**What to work on**. Even where a line looks wrong, copy it exactly and include every entry.

(Dataset entries)
Lemma run_ok_step (st st' : state W) p p' : run_ok st p → pstep false st p st' p' → run_ok st' p'.
Proof.
  intros [Hinv Hx Hcalls Hord] Hs. destruct (run_step _ _ _ _ Hinv Hs) as [Hinv' Hc].
  destruct (pstep_extends _ _ _ _ _ Hs) as (evs & Ec & Hx').
  assert (extends s0 (sess st') (calls st')) as Hxt by (rewrite Ec; by eapply extends_trans).
  assert (Forall (call_ok (memo (sess st'))) (calls st)) as Hold.
  { eapply Forall_impl; [done|]. intros ev [i Hi]. exists i.
    eapply call_of_step_mono; [apply (ext_memo _ _ _ Hx')|done]. }
  destruct Hc as [E|(ev & i & E & Hcall)]; (split; [done..| |]); rewrite E; [done..| |].
  - apply Forall_app. split; [done|]. constructor; [|done]. exists i.
    eapply call_of_step_mono; [apply (ext_memo _ _ _ Hx')|done].
  - intros l1 ev1 l2 El. destruct l2 as [|ev2 l2 _] using rev_ind.
    + apply app_inj_tail in El as [<- <-]. destruct Hcall as (Hlt & Hsite & Hup & _). exists i.
      split_and!; [done..|]. intros x Hux. destruct (Hup x Hux) as (j & Hj & v & Hv). exists j.
      split; [done|]. destruct (ext_only _ _ _ Hx _ _ Hv) as [?|(ev' & ? & ? & ?)]; [left; by exists v|].
      right. exists ev'. split_and!; [done..|by exists v].
    + rewrite app_comm_cons, app_assoc in El. apply app_inj_tail in El as [El _]. by eapply Hord.
Qed.

Lemma run_ok_steps (st st' : state W) p p' : run_ok st p → psteps st p st' p' → run_ok st' p'.
Proof. intros Hr Hs. induction Hs; [done|]. apply IHHs. by eapply run_ok_step. Qed.

(** ** The start of a run *)

Hypothesis Hne : gs ≠ [].

Lemma graph_inv_start (m : gmap string value) :
  graph_inv m [] (replicate (length gs) GIdle) {["input" := cin]} ∅ None false.
Proof.
  assert (∀ i t, replicate (length gs) GIdle !! i = Some t → t = GIdle) as Hidle.
  { by intros i t [-> _]%lookup_replicate. }
  split; try done.
  - apply length_replicate.
  - intros i t ->%Hidle. done.
  - by intros i q ?%Hidle.
  - by intros i x ?%Hidle.
Qed.

Lemma run_ok_start (w : W) :
  run_ok (mkState w s0 []) (execAll mi mc (Graph gs :: ret) {["input" := cin]} [] [] PRet).
Proof.
  split; [|apply extends_refl|constructor|by intros [|? ?] ? ?].
  unfold execAll, execAll_. cbn [execAll_from exec]. fold (graph_runs mi mc (canonicalRanks ids) (extend [] 0) []).
  fold start. unfold execGraph. rewrite decide_False by by destruct gs.
  constructor.
  - rewrite length_fmap. apply inv_schedule. apply graph_inv_start.
  - rewrite length_fmap. intros Hx. eapply (schedule_exit (memo s0) []); [apply graph_inv_start|].
    by rewrite length_fmap.
  - by intros [sc|e].
Qed.
End graph.

(** ** Invokers that answer by the call alone *)

Section answers.
Context (F : CallSite → call → res error value).

(** The answer to a call depends on the call only, not on the world, the order of
    the calls or a cancellation. *)
Definition answers (W : Type) `{Invoker W} : Prop :=
  ∀ (w : W) cn s c, (dispatch w cn s c).2 = F s c.

Definition answered (ev : event) : Prop := ev_result ev = F (ev_site ev) (ev_call ev).

Lemma pstep_answered `{Invoker W} cn (st st' : state W) p p' :
  answers W → pstep cn st p st' p' → Forall answered (calls st) → Forall answered (calls st').
Proof.
  intros Ha Hs Hold. induction Hs as [? ? ? ? ? ? ? Hd|? ? ? ? ? ? ? Hd| | | | | | | | |]; auto.
  - unfold do_invoke in Hd. destruct (getMemo _ _); [by simplify_eq|].
    destruct mk as [c|e]; [|by simplify_eq].
    destruct (dispatch (world st) cn site0 c) as [w rr] eqn:Ed.
    assert (Forall answered (calls st ++ [mkEvent site0 c rr])) as Hnew.
    { apply Forall_app. split; [done|]. constructor; [|done]. unfold answered. simpl.
      by rewrite <-(Ha (world st) cn), Ed. }
    destruct rr as [v|e]; [destruct (Canonical v)|destruct (isSuspend e)]; by simplify_eq.
  - destruct (do_control_extends _ _ _ _ _ Hd) as [-> _]. done.
Qed.

Lemma psteps_answered `{Invoker W} (st st' : state W) p p' :
  answers W → psteps st p st' p' → Forall answered (calls st) → Forall answered (calls st').
Proof. intros Ha Hs. induction Hs; [done|]. intros Hc. by eapply IHHs, pstep_answered. Qed.

Context (mi : Z) (mc : nat) (gs : list (string * list string * node)).
Context (cin : value) (ret : list node).
Hypothesis Hok : graph_ok gs.

(** What a run from an empty memo leaves: the calls it made and its results. *)
Record trace_ok (m : gmap string value) (evs : list event) : Prop := {
  tr_calls : Forall (call_ok gs cin m) evs;
  tr_memo : ∀ k v, m !! k = Some v → ∃ ev, ev ∈ evs ∧ ev_key ev = k ∧ ev_memo ev = Some v;
  tr_answered : Forall answered evs;
}.

Lemma tr_event m evs ev : trace_ok m evs → ev ∈ evs → ∃ i, call_of_step gs cin m ev i ∧ answered ev.
Proof.
  intros Ht Hin. pose proof (tr_calls _ _ Ht) as Hc. pose proof (tr_answered _ _ Ht) as Ha.
  rewrite Forall_forall in Hc, Ha. destruct (Hc ev Hin) as [i Hi]. exists i. split; [done|by apply Ha].
Qed.

(** The arguments of a step are the same in two runs where the results upstream
    are. *)
Lemma same_answer m1 m2 ev1 ev2 i :
  call_of_step gs cin m1 ev1 i → call_of_step gs cin m2 ev2 i → answered ev1 → answered ev2 →
  (∀ x j, upstream gs i x → (gn_id <$> gs) !! j = Some x → m1 !! key gs j = m2 !! key gs j) →
  ev_result ev1 = ev_result ev2.
Proof.
  intros (Hlt & S1 & _ & a1 & A1 & C1) (_ & S2 & _ & a2 & A2 & C2) H1 H2 Hup.
  assert (a1 = a2) as <-.
  { assert (evalArgs (results gs cin m1) (lf_args (leaf_at gs i)) =
            evalArgs (results gs cin m2) (lf_args (leaf_at gs i))) as E; [|congruence].
    apply evalArgs_agree. intros k o Ho h Hh. destruct (go_args _ Hok i k o Hlt Ho) as [_ Hr].
    destruct (Hr h Hh) as [->|Hx]; [by rewrite !results_input|].
    pose proof Hx as (j & _ & Hj). rewrite !(results_step gs cin Hok _ j h Hj). by eapply Hup. }
  unfold answered in *. by rewrite H1, H2, S1, S2, C1, C2.
Qed.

**Reply to the task**.
Lemma run_ok_step (st st' : state W) p p' : run_ok st p → pstep false st p st' p' → run_ok st' p'.
Proof.
  intros [Hinv Hx Hcalls Hord] Hs. destruct (run_step _ _ _ _ Hinv Hs) as [Hinv' Hc].
  destruct (pstep_extends _ _ _ _ _ Hs) as (evs & Ec & Hx').
  assert (extends s0 (sess st') (calls st')) as Hxt by (rewrite Ec; by eapply extends_trans).
  assert (Forall (call_ok (memo (sess st'))) (calls st)) as Hold.
  { eapply Forall_impl; [done|]. intros ev [i Hi]. exists i.
    eapply call_of_step_mono; [apply (ext_memo _ _ _ Hx')|done]. }
  destruct Hc as [E|(ev & i & E & Hcall)]; (split; [done..| |]); rewrite E; [done..| |].
  - apply Forall_app. split; [done|]. constructor; [|done]. exists i.
    eapply call_of_step_mono; [apply (ext_memo _ _ _ Hx')|done].
  - intros l1 ev1 l2 El. destruct l2 as [|ev2 l2 _] using rev_ind.
    + apply app_inj_tail in El as [<- <-]. destruct Hcall as (Hlt & Hsite & Hup & _). exists i.
      split_and!; [done..|]. intros x Hux. destruct (Hup x Hux) as (j & Hj & v & Hv). exists j.
      split; [done|]. destruct (ext_only _ _ _ Hx _ _ Hv) as [?|(ev' & ? & ? & ?)]; [left; by exists v|].
      right. exists ev'. split_and!; [done..|by exists v].
    + rewrite app_comm_cons, app_assoc in El. apply app_inj_tail in El as [El _]. by eapply Hord.
Qed.

Lemma run_ok_steps (st st' : state W) p p' : run_ok st p → psteps st p st' p' → run_ok st' p'.
Proof. intros Hr Hs. induction Hs; [done|]. apply IHHs. by eapply run_ok_step. Qed.

(** ** The start of a run *)

Hypothesis Hne : gs ≠ [].

Lemma graph_inv_start (m : gmap string value) :
  graph_inv m [] (replicate (length gs) GIdle) {["input" := cin]} ∅ None false.
Proof.
  assert (∀ i t, replicate (length gs) GIdle !! i = Some t → t = GIdle) as Hidle.
  { by intros i t [-> _]%lookup_replicate. }
  split; try done.
  - apply length_replicate.
  - intros i t ->%Hidle. done.
  - by intros i q ?%Hidle.
  - by intros i x ?%Hidle.
Qed.

Lemma run_ok_start (w : W) :
  run_ok (mkState w s0 []) (execAll mi mc (Graph gs :: ret) {["input" := cin]} [] [] PRet).
Proof.
  split; [|apply extends_refl|constructor|by intros [|? ?] ? ?].
  unfold execAll, execAll_. cbn [execAll_from exec]. fold (graph_runs mi mc (canonicalRanks ids) (extend [] 0) []).
  fold start. unfold execGraph. rewrite decide_False by by destruct gs.
  constructor.
  - rewrite length_fmap. apply inv_schedule. apply graph_inv_start.
  - rewrite length_fmap. intros Hx. eapply (schedule_exit (memo s0) []); [apply graph_inv_start|].
    by rewrite length_fmap.
  - by intros [sc|e].
Qed.
End graph.

(** ** Invokers that answer by the call alone *)

Section answers.
Context (F : CallSite → call → res error value).

(** The answer to a call depends on the call only, not on the world, the order of
    the calls or a cancellation. *)
Definition answers (W : Type) `{Invoker W} : Prop :=
  ∀ (w : W) cn s c, (dispatch w cn s c).2 = F s c.

Definition answered (ev : event) : Prop := ev_result ev = F (ev_site ev) (ev_call ev).

Lemma pstep_answered `{Invoker W} cn (st st' : state W) p p' :
  answers W → pstep cn st p st' p' → Forall answered (calls st) → Forall answered (calls st').
Proof.
  intros Ha Hs Hold. induction Hs as [? ? ? ? ? ? ? Hd|? ? ? ? ? ? ? Hd| | | | | | | | |]; auto.
  - unfold do_invoke in Hd. destruct (getMemo _ _); [by simplify_eq|].
    destruct mk as [c|e]; [|by simplify_eq].
    destruct (dispatch (world st) cn site0 c) as [w rr] eqn:Ed.
    assert (Forall answered (calls st ++ [mkEvent site0 c rr])) as Hnew.
    { apply Forall_app. split; [done|]. constructor; [|done]. unfold answered. simpl.
      by rewrite <-(Ha (world st) cn), Ed. }
    destruct rr as [v|e]; [destruct (Canonical v)|destruct (isSuspend e)]; by simplify_eq.
  - destruct (do_control_extends _ _ _ _ _ Hd) as [-> _]. done.
Qed.

Lemma psteps_answered `{Invoker W} (st st' : state W) p p' :
  answers W → psteps st p st' p' → Forall answered (calls st) → Forall answered (calls st').
Proof. intros Ha Hs. induction Hs; [done|]. intros Hc. by eapply IHHs, pstep_answered. Qed.

Context (mi : Z) (mc : nat) (gs : list (string * list string * node)).
Context (cin : value) (ret : list node).
Hypothesis Hok : graph_ok gs.

(** What a run from an empty memo leaves: the calls it made and its results. *)
Record trace_ok (m : gmap string value) (evs : list event) : Prop := {
  tr_calls : Forall (call_ok gs cin m) evs;
  tr_memo : ∀ k v, m !! k = Some v → ∃ ev, ev ∈ evs ∧ ev_key ev = k ∧ ev_memo ev = Some v;
  tr_answered : Forall answered evs;
}.

Lemma tr_event m evs ev : trace_ok m evs → ev ∈ evs → ∃ i, call_of_step gs cin m ev i ∧ answered ev.
Proof.
  intros Ht Hin. pose proof (tr_calls _ _ Ht) as Hc. pose proof (tr_answered _ _ Ht) as Ha.
  rewrite Forall_forall in Hc, Ha. destruct (Hc ev Hin) as [i Hi]. exists i. split; [done|by apply Ha].
Qed.

(** The arguments of a step are the same in two runs where the results upstream
    are. *)
Lemma same_answer m1 m2 ev1 ev2 i :
  call_of_step gs cin m1 ev1 i → call_of_step gs cin m2 ev2 i → answered ev1 → answered ev2 →
  (∀ x j, upstream gs i x → (gn_id <$> gs) !! j = Some x → m1 !! key gs j = m2 !! key gs j) →
  ev_result ev1 = ev_result ev2.
Proof.
  intros (Hlt & S1 & _ & a1 & A1 & C1) (_ & S2 & _ & a2 & A2 & C2) H1 H2 Hup.
  assert (a1 = a2) as <-.
  { assert (evalArgs (results gs cin m1) (lf_args (leaf_at gs i)) =
            evalArgs (results gs cin m2) (lf_args (leaf_at gs i))) as E; [|congruence].
    apply evalArgs_agree. intros k o Ho h Hh. destruct (go_args _ Hok i k o Hlt Ho) as [_ Hr].
    destruct (Hr h Hh) as [->|Hx]; [by rewrite !results_input|].
    pose proof Hx as (j & _ & Hj). rewrite !(results_step gs cin Hok _ j h Hj). by eapply Hup. }
  unfold answered in *. by rewrite H1, H2, S1, S2, C1, C2.
Qed.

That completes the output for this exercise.